[Start of Attachment]

(* ===== verification/ArbiterRunnerFacts.v ===== *)
(** * No batch is left behind, and the quota holds

    Facts about [ArbiterRunner]: through any history of calls, waits, closes, stops and boots, a batch with a question for the arbiter has
    an arbiter, or one on its way, or a hand-over that threw; and the arbiters started on a ticket stay within the quota. *)
From S2P Require Import Prelude Transaction JsText Regex PolicyTypes PolicyEvaluator MessageEnvelope Sorting SecretMasker TriggerActions FloorClasses Escalation EscalationFacts EscalationHistory EscalationClaims ArbiterRunner.

(** ** Which batches wait for an arbiter *)
Definition waits (t : tables) (b : str) : Prop := ∃ q, q ∈ questions t ∧ q_batchId q = b ∧ q_status q = Open.
Lemma waits_waiting t b : wf [] t → waits t b ↔ waitingQuestionsOf t b ≠ [].
Proof.
  intros Hwf. split.
  - intros (q&Hq&Hb&Ho) Hnil. pose proof (waiting_of_open t b q Hwf Hq Hb Ho) as Hin. unfold waiting_of in Hin. unfold waitingQuestionsOf in Hnil. rewrite Hnil in Hin. by apply elem_of_nil in Hin.
  - intros Hne. destruct (waitingQuestionsOf t b) as [|q l] eqn:E; [done|]. assert (q ∈ waitingQuestionsOf t b) as Hq by (rewrite E; apply elem_of_cons; by left).
    apply list_elem_of_filter in Hq as [Hw [Hb%str_eqb_eq Hq]%list_elem_of_filter]. unfold isWaiting in Hw. rewrite andb_true_iff, !bool_decide_eq_true in Hw. exists q. naive_solver.
Qed.
Lemma moved_waits t t' b : moved t t' → waits t' b → waits t b.
Proof.
  intros Hm (q'&Hq'&Hb&Ho). destruct (Forall2_elem_r _ _ _ _ (moved_rows _ _ Hm) Hq') as (q&Hq&Ha&_). exists q. split; [done|]. rewrite <- (row_batch _ _ Ha). split; [done|].
  pose proof (ra_status _ _ Ha) as Hs. rewrite Ho in Hs. by destruct (q_status q).
Qed.
Lemma calm_waits t t' b : calm t t' → waits t' b → waits t b.
Proof. intros Hc (q&Hq&?). exists q. by rewrite <- (calm_questions _ _ Hc). Qed.
(** A hand-over that commits leaves no question of its batch with the arbiter. *)
Lemma handOver_closes call b reason t t' r : wf [] t → (batch_id b, batch_managerId b, batch_ticket b) ∈ bcores t → handWaitingQuestionsToHuman call b reason t = inr (t', r) → ¬ waits t' (batch_id b).
Proof.
  intros Hwf Hb H. pose proof (handOver_effect _ _ _ _ _ _ Hwf Hb H) as [_ Hm]. unfold handWaitingQuestionsToHuman in H. apply bind_inr in H as (t0&qs&[-> ->]%reads_inr&H). apply bind_inr in H as (t1&handed&Hd&H).
  change (filter _ _) with (waiting_of t (batch_id b)) in Hd. destruct (defer_all _ _ _ _ _ _ _ Hwf Hd) as (Hm1&Hclosed&Hh&W&HW&Hin).
  assert (¬ waits t1 (batch_id b)) as Hno.
  { intros (q'&Hq'&Hb'&Ho). destruct (Forall2_elem_r _ _ _ _ (moved_rows _ _ Hm1) Hq') as (q&Hq&Ha&_). pose proof (ra_status _ _ Ha) as Hs. rewrite Ho in Hs.
    rewrite (row_batch _ _ Ha) in Hb'. assert (q_status q = Open) as Hqo by (by destruct (q_status q)). apply (Hclosed q (waiting_of_open _ _ _ Hwf Hq Hb' Hqo) q' Hq'); [|done].
    rewrite (ra_key _ _ Ha). unfold key. by rewrite Hb'. }
  destruct (Nat.eqb _ _); [by apply ret_inr in H as [-> _]|]. apply bind_inr in H as (t2&j&Hj&H). apply ret_inr in H as [-> _]. apply join_effect in Hj as (c&_&_&_&_&_&_&Hq). intros (q'&Hq'&Hb'&Ho). apply Hno.
  rewrite Hq in Hq'. apply list_elem_of_fmap in Hq' as (q&->&Hq1). exists q. by destruct (attach_condition _ _ _).
Qed.
Lemma escalate_closes call b reason t t' r : good t → escalateBatchToHuman call b reason t = inr (t', r) → good t' ∧ (∀ x, waits t' x → waits t x ∧ x ≠ b).
Proof.
  intros Hg H. unfold escalateBatchToHuman in H. apply bind_inr in H as (t1&o&[-> ->]%reads_inr&H). destruct (findBatch t b) as [sb|] eqn:Eb.
  - apply bind_inr in H as (t1&r1&Hh&H). apply ret_inr in H as [-> _]. destruct (findBatch_core _ _ _ Eb) as (_&<-&Hb). pose proof (handOver_effect _ _ _ _ _ _ (good_wf _ Hg) Hb Hh) as Hwm.
    split; [by apply (moved_step t)|]. intros x Hx. split; [eapply moved_waits; [apply Hwm|done]|]. intros ->. by eapply handOver_closes; [apply Hg|..].
  - apply ret_inr in H as [-> _]. split; [done|]. intros x Hx. split; [done|]. intros ->. destruct Hx as (q&Hq&Hqb&_). destruct (wf_rows _ _ (good_wf _ Hg) _ Hq) as (m&k&Hm&_).
    rewrite Hqb in Hm. by eapply new_batch_id.
Qed.
Section Store.
Variable isFormat isSeparator isIgnorable : N → bool.
Variable normalizeNFC toLowerCase maskedSecrets : str → str.
Lemma submit_waits call b t t' sub ns : submitBatch isFormat isSeparator isIgnorable normalizeNFC toLowerCase maskedSecrets call b t = inr (t', (sub, ns)) →
  sub_batchId sub = newBatchId call ∧ ∀ x, waits t' x → waits t x ∨ x = newBatchId call.
Proof.
  intros H. unfold submitBatch in H. destruct (withCleanResolutions _ _ _ _ _) as [clean|]; [|done]. apply bind_inr in H as (t1&sub1&Hs&H). apply bind_inr in H as (t2&n&Hn&H). apply ret_inr in H as [-> [= -> _]].
  assert (t2 = t1) as ->. { unfold journalSelfResolved in Hn. destruct (Nat.eqb _ _); by tx_inv. } clear Hn. unfold storeBatch in Hs. apply bind_inr in Hs as (ta&u&Hb&Hs). unfold insertBatch in Hb. apply bind_inr in Hb as (t0&a&[-> ->]%reads_inr&Hb).
  destruct (negb _ && _); [|done]. apply writes_inr in Hb as ->. apply bind_inr in Hs as (tb&plans&Hplan&Hs). unfold planReopens in Hplan. destruct (plan_reopens _ _ _ _ _ _ _ _ _ _) as [|plans']; [done|]. injection Hplan as <- <-.
  apply bind_inr in Hs as (tc&u2&Hins&Hs). apply insert_all in Hins as [-> _]. apply bind_inr in Hs as (td&human&Hj&Hs). apply ret_inr in Hs as [-> ->]. split; [done|].
  intros x (q'&Hq'&Hqb&Ho).
  assert (∃ q, q ∈ questions t ++ ((λ y, newQuestionOf isFormat maskedSecrets (newBatchId call) y.1.1 y.2 y.1.2) <$> routed_questions isFormat normalizeNFC toLowerCase clean plans') ∧ q_batchId q = x ∧ q_status q = Open) as (q&Hq&Hqx&Hqo).
  { destruct (Nat.eqb _ _); [apply ret_inr in Hj as [-> _]; by exists q'|]. apply bind_inr in Hj as (te&j&Hj&Hr). apply ret_inr in Hr as [-> _]. apply join_effect in Hj as (c&_&_&_&_&_&_&Hq). rewrite Hq in Hq'.
    apply list_elem_of_fmap in Hq' as (q&->&Hq1). exists q. split; [done|]. by destruct (attach_condition _ _ _). }
  apply elem_of_app in Hq as [Hq|(y&->&_)%list_elem_of_fmap]; [left; by exists q|by right].
Qed.
End Store.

[End of Attachment]

Repeat word for word the lines above that run from the line containing "intros Hg H." through the line containing "- apply bind_inr", both ends included, and nothing else.

Answer to this task
  intros Hg H. unfold escalateBatchToHuman in H. apply bind_inr in H as (t1&o&[-> ->]%reads_inr&H). destruct (findBatch t b) as [sb|] eqn:Eb.
  - apply bind_inr in H as (t1&r1&Hh&H). apply ret_inr in H as [-> _]. destruct (findBatch_core _ _ _ Eb) as (_&<-&Hb). pose proof (handOver_effect _ _ _ _ _ _ (good_wf _ Hg) Hb Hh) as Hwm.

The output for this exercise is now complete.